** INFORMATION SUPPLIED follows **
(* ===== verification/Dispatch.v ===== *)
(** * internal/dispatch: tracking the plan with one command

    [BuildPreview] compares the site with the active slot of a fresh plan and
    proposes a battery command; [DecideApply] decides whether it may be sent.
    [None] is the panic of the planner. *)
From Stdlib Require Import Floats.SpecFloat.
From S2P Require Import Prelude Float64 FloatFacts GoTime GoStrings Model Optimizer.

(** ** Data *)

Record Preview := MkPreview {
  pv_GeneratedAt : Time;
  pv_SiteID : string;
  pv_Summary : SiteSummary;
  pv_Slot : Slot;
  pv_TrackingErrorW : float64;
  pv_CandidateDeviceID : string;
  pv_CandidateCommand : option Command;
  pv_SafeToApply : bool;
  pv_Reason : string;
  pv_Plan : Plan
}.

Record ApplyRequest := MkApplyRequest {
  req_Confirm : bool;
  req_MaxAbsTrackingErrorW : float64;
  req_Config : Config
}.

Record ApplyDecision := MkApplyDecision {
  dec_CanApply : bool;
  dec_Reason : string;
  dec_Preview : Preview
}.

(** ** Operations *)

Definition zero_slot : Slot :=
  MkSlot zero_time zero_time "" fzero fzero fzero fzero fzero fzero "".

Fixpoint firstDevice (devices : list Device) (siteID : string) (typ : DeviceType) : option Device :=
  match devices with
  | [] => None
  | d :: devices' =>
      if bool_decide (dev_SiteID d = siteID) && bool_decide (dev_Type d = typ)
      then Some d else firstDevice devices' siteID typ
  end.

Definition batteryCommandMode (planMode : string) : string :=
  if decide (planMode = "charge") then "charging"
  else if decide (planMode = "discharge") then "discharging"
  else if decide (planMode = "idle") then "idle"
  else "".

(** The recursive call is on the negation of a negative value, which is not
    negative: the second level takes the other branch. *)
Definition round2 (v : float64) : float64 :=
  let round (v : float64) := (of_int (to_int (v * of_int 100 + lit 5 10)) / of_int 100)%f64 in
  if (v <? fzero)%f64 then fneg (round (fneg v)) else round v.

Definition BuildPreview `{Location} `{MathSin} (now : Time) (summary : SiteSummary)
    (devices : list Device) (cfg : Config) : option Preview :=
  plan ← BuildDayAheadPlan now summary cfg;
  Some (
    let preview slot err device command reason :=
      MkPreview now (sum_SiteID summary) summary slot err device command false reason plan in
    match CurrentSlot plan now with
    | None => preview zero_slot fzero "" None "no active plan slot"
    | Some slot =>
        let err := round2 (sum_NetPowerW summary - sl_NetLoadW slot)%f64 in
        if bool_decide (sl_BatteryMode slot = "idle") || (sl_TargetPowerW slot == fzero)%f64
        then preview slot err "" None "active slot does not require battery action"
        else match firstDevice devices (sum_SiteID summary) DeviceBattery with
        | None => preview slot err "" None "no battery device registered"
        | Some battery =>
            let mode := batteryCommandMode (sl_BatteryMode slot) in
            if decide (mode = "")
            then preview slot err (dev_ID battery) None "active slot has unsupported battery mode"
            else
              let cmd := MkCommand
                (dev_ID battery +:+ "-preview-" +:+ pretty (UnixNano now)) "set_mode"
                (<["mode" := JStr mode]> (<["target_power_w" := JNum (sl_TargetPowerW slot)]> ∅))
                (Unix now) ("day-ahead plan tracking preview: " +:+ sl_Reason slot) in
              preview slot err (dev_ID battery) (Some cmd)
                "candidate command generated from active plan slot"
        end
    end).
** End of INFORMATION SUPPLIED **
• **WHAT IS NEEDED**
Up to and including the line with "pv_Slot : Slot;", transcribe the entries above exactly, starting from their first line.

• **EXERCISE RESPONSE**
(* ===== verification/Dispatch.v ===== *)
(** * internal/dispatch: tracking the plan with one command

    [BuildPreview] compares the site with the active slot of a fresh plan and
    proposes a battery command; [DecideApply] decides whether it may be sent.
    [None] is the panic of the planner. *)
From Stdlib Require Import Floats.SpecFloat.
From S2P Require Import Prelude Float64 FloatFacts GoTime GoStrings Model Optimizer.

(** ** Data *)

Record Preview := MkPreview {
  pv_GeneratedAt : Time;
  pv_SiteID : string;
  pv_Summary : SiteSummary;
  pv_Slot : Slot;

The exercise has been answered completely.